Şövalyeler Dük’ün grubunu alt ettiklerini düşünerek sevinmiş görünüyorlardı.
“Önemli bir şey değildi. Ben sadece durumu açıkladım.”
“Ruhçu, asıl etkileyici olan senin haklı olman.”
Elia, Jacob’ın sözleri karşısında yanağını kaşıdı.
“Yarın sabah erkenden yola çıkmamız gerekiyor, o yüzden biraz dinleneceğim.”
“İyi dinlen!”
Şövalyeler hemen ona yol açtılar.
Elia çadıra girdi. Buradaki tek kadın oydu, bu yüzden doğal olarak özel bir odası vardı.
“Sihirli bir taş bulunmuş olsa bile… Dük’ün kendisinin gelmesi için mi?
Dük her zaman Aksion’a bulaşmaktan hoşlanmamıştı.
Şüphelenen Elia bir büyü yaptı.
“Hadi daha yakından bakalım.
Eski bir el aynasının üzerinde mor bir parıltı belirdi.
Kısa süre sonra ayna Tartan Dükü’nü gösterdi.
Bir çadırın içinde tek başına oturuyor ve önüne bakıyordu.
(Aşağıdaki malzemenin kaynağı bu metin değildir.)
Lemma layout_delete K fs notes n :
  layout K fs notes →
  layout K (delete ((n +:+ ".txt") :: K) fs) (delete n notes).
Proof.
  intros Hlayout n' Hn'. destruct (decide (n = n')) as [<-|Hne].
  - by rewrite !lookup_delete_eq.
  - rewrite !lookup_delete_ne; [by apply Hlayout|done|].
    intros [= Heq%txt_inj]. done.
Qed.

(** An empty cache directory lays out the empty store. *)
Lemma layout_empty (K : key) (fs : gmap key node) :
  (∀ f, fs !! (f :: K) = None) → layout K fs ∅.
Proof. intros Hempty n _. by rewrite Hempty, lookup_empty. Qed.

Section Layout.

Variable cwd : key.
Variable cache : string.

Lemma handle_changes_only fs req :
  ∃ p, changes_only cwd fs (serve (handle cwd cache req) fs).2 p.
Proof.
  destruct req as [n t|n|n t|n|]; simpl.
  - eexists. apply post_write_changes_only.
  - exists "". left. by rewrite serve_get_note.
  - eexists. apply put_note_changes_only.
  - eexists. apply delete_note_changes_only.
  - exists "". left. unfold serve, get_notes, try_catch, mbind, M_bind, readdirSync.
    destruct (resolve cwd fs cache) as [K|]; [|done].
    destruct (fs !! K) as [[]|]; try done.
    assert (∀ files notes, (notes_loop cwd cache files notes fs).2 = fs) as Hloop.
    { induction files as [|file files IH]; intros notes; simpl; [done|].
      unfold mbind, M_bind, lstatSync_isFile, readFileSync.
      destruct (resolve cwd fs _) as [k|] eqn:Hk; [|done].
      destruct (fs !! k) as [[d|]|] eqn:Hlook; simpl; [|apply IH|done].
      destruct (_ && _); [|apply IH]. rewrite Hk, Hlook. apply IH. }
    specialize (Hloop (children fs K) []).
    destruct (notes_loop _ _ _ _ _) as [[notes|e] fs0]; simpl in *; by subst.
Qed.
Sonra eldivenlerini çıkarmaya başladı.
“Ellerinin nesi var?
Açıkta kalan parmakları kararmıştı.
Bir elinin sadece parmakları renk değiştirmişti ama diğer eli bileğine kadar etkilenmişti.
“Kavrulmuş gibi.
Sadece yanık olsaydı daha iyi olabilirdi. Elleri sanki kirlenmiş gibi görünüyordu.
Ellerine bakarken eldivenlerini tekrar giydi. Dük bu yüzden baharda bile eldiven giyerdi.
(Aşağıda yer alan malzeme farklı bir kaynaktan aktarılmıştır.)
(** A loop over a one-byte group: the group is untouched when the loop
    reads nothing and holds one byte otherwise. *)
Lemma den_star_cap_chr n f p w t c c' :
  den (Star (Cap n (Chr f))) p w t c c' ->
  forallb f w = true /\
  (forall m, m <> n -> get_cap m c' = get_cap m c) /\
  match w with
  | [] => c' = c
  | _ => exists a, get_cap n c' = [a] /\ f a = true
  end.
Proof.
  remember (Star (Cap n (Chr f))) as r eqn:R. intros D.
  induction D; try discriminate; inversion R; subst.
  - repeat split; auto.
  - inversion D1; subst.
    match goal with E : den (Chr f) _ _ _ _ _ |- _ => inversion E; subst end.
    destruct (IHD2 eq_refl) as (F & G & W). simpl. rewrite F.
    match goal with E : f _ = true |- _ => rewrite E end.
    repeat split; auto.
    + intros m M. rewrite G by exact M. simpl.
      destruct (n =? m) eqn:E; [apply Nat.eqb_eq in E; congruence|reflexivity].
    + destruct w2 as [|b w2].
      * subst c2. exists a. simpl. now rewrite Nat.eqb_refl.
      * exact W.
Qed.

(** *** The search *)

Lemma search_sound r u : forall p t e,
  search r p u = Some (t, e) ->
  exists sk, u = sk ++ t /\ run r Some (Cur (lastp sk p) t []) = Some e.
Proof.
  induction u as [|a u IH]; intros p t e H; simpl in H.
  - destruct (run r Some (Cur p [] [])) eqn:E; [|discriminate].
    inversion H; subst. exists []. auto.
  - destruct (run r Some (Cur p (a :: u) [])) eqn:E.
    + inversion H; subst. exists []. auto.
    + apply IH in H. destruct H as (sk & -> & H). exists (a :: sk). auto.
Qed.

(** The search returns the match at the first start that has one. *)
Lemma search_first_start r u : forall p t e,
  search r p u = Some (t, e) ->
  t = u \/ run r Some (Cur p u []) = None.
Proof.
  intros p t e H. destruct u as [|a u]; simpl in H.
  - destruct (run r Some (Cur p [] [])); [|discriminate]. inversion H. now left.
  - destruct (run r Some (Cur p (a :: u) [])); [|now right].
    inversion H. now left.
Qed.

Lemma lazy_chr_complete (k : cont) w : forall p t c,
  k (Cur (lastp w p) t c) <> None ->
  lazy_chr (fun _ => true) k p (w ++ t) c <> None.
Proof.
  induction w as [|a w IH]; intros p t c K.
  - simpl in K. destruct t; simpl; destruct (k _); congruence.
  - change ((a :: w) ++ t) with (a :: (w ++ t)). cbn [lazy_chr].
    destruct (k (Cur p (a :: w ++ t) c)); [discriminate|]. now apply IH.
Qed.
Eldivenli elini hareket ettirdi, sonra aniden havaya dik dik baktı.
“Lanet olsun.
Elia büyüyü çabucak bozdu.
Eski aynada bir çatlak vardı. Büyüye duyarlı ya da dövüş yeteneği yüksek biri fark ederse büyü bozulabilirdi.
Büyü zorla bozulursa, geri tepme büyüyü yapana geri dönerdi.
“Çok yakındı.
Şanslıydı ki aynada bir çatlakla sona erdi.
Elia içini çekti ve aynanın kapağını kapattı.
“Eli ne zamandır böyle?
Elia Dük’le daha önce karşılaştığını hatırladı. O zamanlar eldiven giymemişti.
Demek ki sorun o başkentteyken ortaya çıkmıştı. Bir neden bulamıyordu.
Düşüncelere daldığı sırada ormandaki gece derinleşti.
Kısa bir süreliğine uykuya dalmış olmalıydı. Başucundaki mum yarıdan fazla yanmıştı.
“Ne kadar uyudum?
Elia gözlerini açtığında Aksion yanında oturuyordu.
“…Aksion?”
Bu bir illüzyon muydu? Adını söylediğinde, eli doğal olarak uzandı.
Aksion onun altın sarısı saçlarını düzeltti ve dokunuşunu hisseden Elia boş boş sordu.
“Burada olman sorun olur mu? Eğer birisi bir ilişkimiz olduğunu düşünürse…”
Burada Elia genç bir hanımefendi değildi.
Her ihtimale karşı bunu söyledi ve adam güler gibi oldu.
“Gizlice girdim.”
Hafif kahkahası aniden kesildi.
“Bir ilişki… Düşüncesi bile dehşet verici.”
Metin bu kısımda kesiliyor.